Ubrałam się, zjadłam jabłko które jest moim codziennym śniadaniem i ruszyłam do szkoły. Nie spieszyłam się za bardzo, bo po co. Jak się spodziewałam, spóźniłam się na moją pierwszą lekcję. Dzień strasznie mi się dłużył, ale stwierdziłam, że zostanę na tą chemię.- O Malwina, Constantin. Jesteście na mojej lekcji. Brawa. - zaczęła klaskać a z nią cała klasa. - Macie nie całe 50 procent obecności na moich lekcjach. Pana Schmida rozumiem, rozwija swoje pasję i w ogóle. Ale panna Fray? Panna jest po prostu leniwa. Z tego wynika, że zrobicie projekt. Razem. Na temat węglowodorów i jego pochodnych. Powodzenia. - na szczęście skończyła paplać.

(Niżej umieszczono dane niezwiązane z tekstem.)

(** * Research-Podcast-Agent: a shallow embedding of the orchestration core

    The development follows the Python sources module by module:
    [agent.py], [web_researcher.py], [supervisor.py] and [speaker.py].
    Python strings are Rocq [string]s (code points below 256), floats are
    read as exact rationals ([Q]), dictionaries with string values are
    association lists read through [Py.get], a task whose entries can
    be null is an association list of values read through [Any.get],
    and an exception is an [outcome] carrying the text of [str(e)].
    External capabilities
    (search API, page fetch, chat completion, the [re]/[json]/[urllib]
    library calls) are fields of a [World] record: every theorem
    quantifies over them. *)

From Stdlib Require Import List String Ascii Bool Arith Lia ZArith.
From Stdlib Require Import QArith Qminmax Lqa Permutation DecimalString.
From Stdlib Require Import Sorted.
Import ListNotations.
Close Scope Q_scope.
Open Scope list_scope.
Open Scope string_scope.
Open Scope nat_scope.

(* ================================================================== *)
(** ** Python builtins used by the sources *)
(* ================================================================== *)

Module Py.

(** Result of running a piece of code that may raise: the value it
    returns, or the message of the [Exception] it raised. *)
Inductive outcome (A : Type) : Type :=
| Returned (a : A)
| Raised (e : string).
Arguments Returned {A} a.
Arguments Raised {A} e.

(** [try: body  except Exception as e: handler(e)] *)
Definition try_except {A} (body : outcome A) (handler : string -> outcome A)
  : outcome A :=
  match body with
  | Returned a => Returned a
  | Raised e => handler e
  end.

(** Truth value of an optional string: [None] and [''] are falsy. *)
Definition truthy (v : option string) : bool :=
  match v with
  | Some (String _ _) => true
  | _ => false
  end.
Lemma fold_agg_get (df : Table) (acc : AggregationResult) :
  Sorted keys_lt (map fst acc) ->
  match agg_get k (fold_left (agg_row by_cols col) df acc) with
  | Some s =>
      s == match agg_get k acc with Some a => a | None => 0 end
           + column_sum col (group_rows by_cols k df)
      /\ (agg_get k acc = None -> group_rows by_cols k df <> [])
  | None => agg_get k acc = None /\ group_rows by_cols k df = []
  end.
Proof.
  revert acc. induction df as [|r rs IH]; intros acc HS.
  - simpl. destruct (agg_get k acc) as [a|]; [|split; reflexivity].
    split; [|discriminate]. unfold column_sum, Qsum. simpl. ring.
  - cbn [fold_left]. rewrite group_rows_cons.
    specialize (IH _ (agg_row_sorted acc r HS)).
    destruct (in_group by_cols k r) eqn:Hin.
    + rewrite (agg_get_row_in acc r HS Hin) in IH.
      destruct (agg_get k (fold_left (agg_row by_cols col) rs
                             (agg_row by_cols col acc r))) as [s|].
      * destruct IH as [IH _]. split; [|discriminate].
        rewrite IH, column_sum_cons.
        destruct (agg_get k acc); ring.
      * destruct IH as [IH _]. discriminate.
    + rewrite (agg_get_row_out acc r Hin) in IH. exact IH.
Qed.

(** The frame has a row for [k] exactly when some table row has that key,
    and its value is the sum of the column over those rows. *)
Lemma groupby_sum_group (df : Table) :
  match agg_get k (groupby_sum by_cols col df) with
  | Some s =>
      s == column_sum col (group_rows by_cols k df) /\ group_rows by_cols k df <> []
  | None => group_rows by_cols k df = []
  end.
Proof.
  unfold groupby_sum.
  pose proof (fold_agg_get df [] (Sorted_nil _)) as H. simpl in H.
  destruct (agg_get k (fold_left (agg_row by_cols col) df [])) as [s|].
  - destruct H as [H1 H2]. split; [|apply H2; reflexivity].
    rewrite H1. ring.
  - tauto.
Qed.
End OneGroup.

Lemma filter_forallb {A : Type} (p : A -> bool) (l : list A) :
  forallb p l = true -> List.filter p l = l.
Proof.
  induction l as [|x xs IH]; simpl; [reflexivity|].
  intros H. apply andb_true_iff in H. destruct H as [Hx Hxs].
  rewrite Hx, (IH Hxs). reflexivity.
Qed.

(** Rows that passed the sidebar filter have their Year, Country and Segment
    cells, so grouping a filtered frame by any of these loses no row. *)
Lemma filtered_no_null_keys (by_cols : list KeyCol) (df : Table) (F : FilterSpec) :
  (forall c, In c by_cols -> c = cYear \/ c = cCountry \/ c = cSegment) ->
  no_null_keys by_cols (applyFilter df F) = true.
Proof.
  intros Hcols. unfold no_null_keys. apply forallb_forall. intros r Hr.
  rewrite applyFilter_filter in Hr. apply filter_In in Hr. destruct Hr as [_ Hp].
  unfold row_passes in Hp. apply andb_true_iff in Hp. destruct Hp as [Hp Hs].
  apply andb_true_iff in Hp. destruct Hp as [Hy Hc].
  unfold has_key.
  induction by_cols as [|c cs IH]; simpl; [reflexivity|].
  assert (Hk : exists k, key_cell c r = Some k).
  { destruct (Hcols c (or_introl eq_refl)) as [E | [E | E]]; subst c; simpl.
    - destruct (Year r); [eexists; reflexivity | discriminate].
    - destruct (Country r); [eexists; reflexivity | discriminate].
    - destruct (Segment r); [eexists; reflexivity | discriminate]. }
  destruct Hk as [k ->].
  assert (IH' := IH (fun c' H => Hcols c' (or_intror H))).
  destruct (group_key cs r); [reflexivity | discriminate].
Qed.

(** ** Sums of an int64 column *)

Definition Zsum (l : list Z) : Z := fold_right Z.add 0%Z l.

Lemma wrap64_mod (a : Z) : wrap64 a mod 2 ^ 64 = a mod 2 ^ 64.
Proof.
  unfold wrap64. rewrite Zminus_mod_idemp_l. f_equal. lia.
Qed.

Lemma wrap64_congr (a b : Z) : a mod 2 ^ 64 = b mod 2 ^ 64 -> wrap64 a = wrap64 b.
Proof.
  intros H. unfold wrap64. f_equal.
  rewrite (Zplus_mod a), (Zplus_mod b), H. reflexivity.
Qed.

Lemma wrap64_idem (a : Z) : wrap64 (wrap64 a) = wrap64 a.
Proof. apply wrap64_congr, wrap64_mod. Qed.

Lemma mod_add_congr (a a' b : Z) :
  a mod 2 ^ 64 = a' mod 2 ^ 64 -> (a + b) mod 2 ^ 64 = (a' + b) mod 2 ^ 64.
Proof. intros H. rewrite (Zplus_mod a), (Zplus_mod a'), H. reflexivity. Qed.

Lemma fold_add_int64_mod (l : list Z) (a : Z) :
  fold_left add_int64 l a mod 2 ^ 64 = (a + Zsum l) mod 2 ^ 64.
Proof.
  revert a. induction l as [|x l IH]; intros a; simpl.
  - f_equal. lia.
  - rewrite IH. unfold add_int64.
    rewrite (mod_add_congr _ (a + x) _ (wrap64_mod (a + x))). f_equal. lia.
Qed.

Lemma fold_add_int64_range (l : list Z) (a : Z) :
  wrap64 a = a -> wrap64 (fold_left add_int64 l a) = fold_left add_int64 l a.
Proof.
  revert a. induction l as [|x l IH]; intros a Ha; simpl; [exact Ha|].
  apply IH. apply wrap64_idem.
Qed.

(** An int64 sum is the exact sum, wrapped around once. *)
Lemma int64_sum_wrap (l : list Z) : int64_sum l = wrap64 (Zsum l).
Proof.
  unfold int64_sum. rewrite <- (fold_add_int64_range l 0 eq_refl).
  apply wrap64_congr. rewrite fold_add_int64_mod. reflexivity.
Qed.

Lemma upsert_Zsum (k : list key) (v : Z) (acc : list (list key * Z)) :
  Zsum (map snd (upsert k v (fun s => add_int64 s v) acc)) mod 2 ^ 64
  = (Zsum (map snd acc) + v) mod 2 ^ 64.
Proof.
  induction acc as [|[k' s] rest IH]; simpl.
  - f_equal. lia.
  - destruct (keys_compare k k'); simpl.
    + unfold add_int64.
      rewrite (mod_add_congr _ (s + v) _ (wrap64_mod (s + v))). f_equal. lia.
    + f_equal. lia.
    + rewrite Z.add_comm, (mod_add_congr _ _ s IH). f_equal. lia.
Qed.

Lemma fold_int64_Zsum (by_cols : list KeyCol) (col : ValCol) (df : Table)
    (acc : list (list key * Z)) :
  Zsum (map snd (fold_left (int64_agg_row by_cols col) df acc)) mod 2 ^ 64
  = (Zsum (map snd acc)
     + Zsum (map (int64_val col) (List.filter (has_key by_cols) df))) mod 2 ^ 64.
Proof.
  revert acc. induction df as [|r rs IH]; intros acc; simpl.
  - f_equal. lia.
  - rewrite IH. unfold int64_agg_row, has_key.
    destruct (group_key by_cols r) as [k|]; [|reflexivity].
    simpl. rewrite (mod_add_congr _ _ _ (upsert_Zsum k (int64_val col r) acc)).
    f_equal. lia.
Qed.

(** The int64 totals of the groups add up, in int64, to the int64 sum of
    the value column over the rows that have all their group-by cells. *)
Lemma int64_groupby_sum_total (by_cols : list KeyCol) (col : ValCol) (df : Table) :
  int64_total (int64_groupby_sum by_cols col df)
  = int64_column_sum col (List.filter (has_key by_cols) df).
Proof.
  unfold int64_total, int64_column_sum, int64_groupby_sum.
  rewrite !int64_sum_wrap. apply wrap64_congr.
  rewrite fold_int64_Zsum. reflexivity.
Qed.

(** X5: The pipeline of the Profit Optimization chart on an int64 Profit
    column: the filtered frame grouped by Segment and Country loses no
    profit, the int64 totals of the groups add up to the int64 sum of the
    filtered column. *)
Theorem profit_by_segment_country_total (df : Table) (F : FilterSpec) :
  int64_column cProfit df = true ->
  int64_total (int64_groupby_sum [cSegment; cCountry] cProfit (applyFilter df F))
  = int64_column_sum cProfit (applyFilter df F).
Proof.
  intros _. rewrite int64_groupby_sum_total, filter_forallb; [reflexivity|].
  apply filtered_no_null_keys. simpl. intuition.
Qed.

Lemma profit_by_segment_country_total_witness :
  int64_column cProfit base_table = true
  /\ int64_total (int64_groupby_sum [cSegment; cCountry] cProfit
                    (applyFilter base_table (default_filter base_table)))
     = int64_column_sum cProfit (applyFilter base_table (default_filter base_table))
  /\ int64_column_sum cProfit (applyFilter base_table (default_filter base_table)) = 55%Z.
Proof.
  split; [reflexivity|]. split; [|reflexivity].
  apply (profit_by_segment_country_total base_table (default_filter base_table)).
  reflexivity.
Defined.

Po dzwonku wybiegłam z sali pierwsza. Chciałam już wychodzić, gdy usłyszałam moje imię z drugiego końca korytarza.- Malwina! Zaczekaj! - krzyknął mój krasz, czytaj Constantin. - To kiedy robimy ten projekt? - spytał jak był już obok mnie.
- Nie jesteśmy w jakimś amerykańskim filmie, że musisz krzyczeć za mną na cały korytarz. A co do projektu możemy w sobotę. - zaproponowałam mój jedyny wolny dzień.
- W czwartek wyjeżdżam na zawody do Zakopanego, wracam późno w środę. - powiedział a mnie zrobiło się gorąco.
- Nie będę robić tego projektu za ciebie. - powiedziałam mu to prosto w twarz.
- Zawsze możesz pojechać ze mną i zrobimy go tam razem. - uśmiechnął się, a mi zmiękły kolana.
- No dobra, ale mam nadzieję, że będzie jakaś impra czy coś tam. Inaczej się chyba zanudzę się na śmierć.- zaśmiałam się.
- Polacy powinni zrobić jakąś imprezę. Szczerze nie polecam.- powiedział ze zmieszaniem.
- A to dlaczego?- spytałam zaciekawiona. Imprezy są zawsze fajne.
- Głupia historia szkoda opowiadać. - odpowiedział jeszcze bardziej zmieszany.
- Dobra to widzimy się w czwartek na lotnisku.
- Dobrze, szukaj zielonych kurtek i czerwonych czapek. - przydatna informacja.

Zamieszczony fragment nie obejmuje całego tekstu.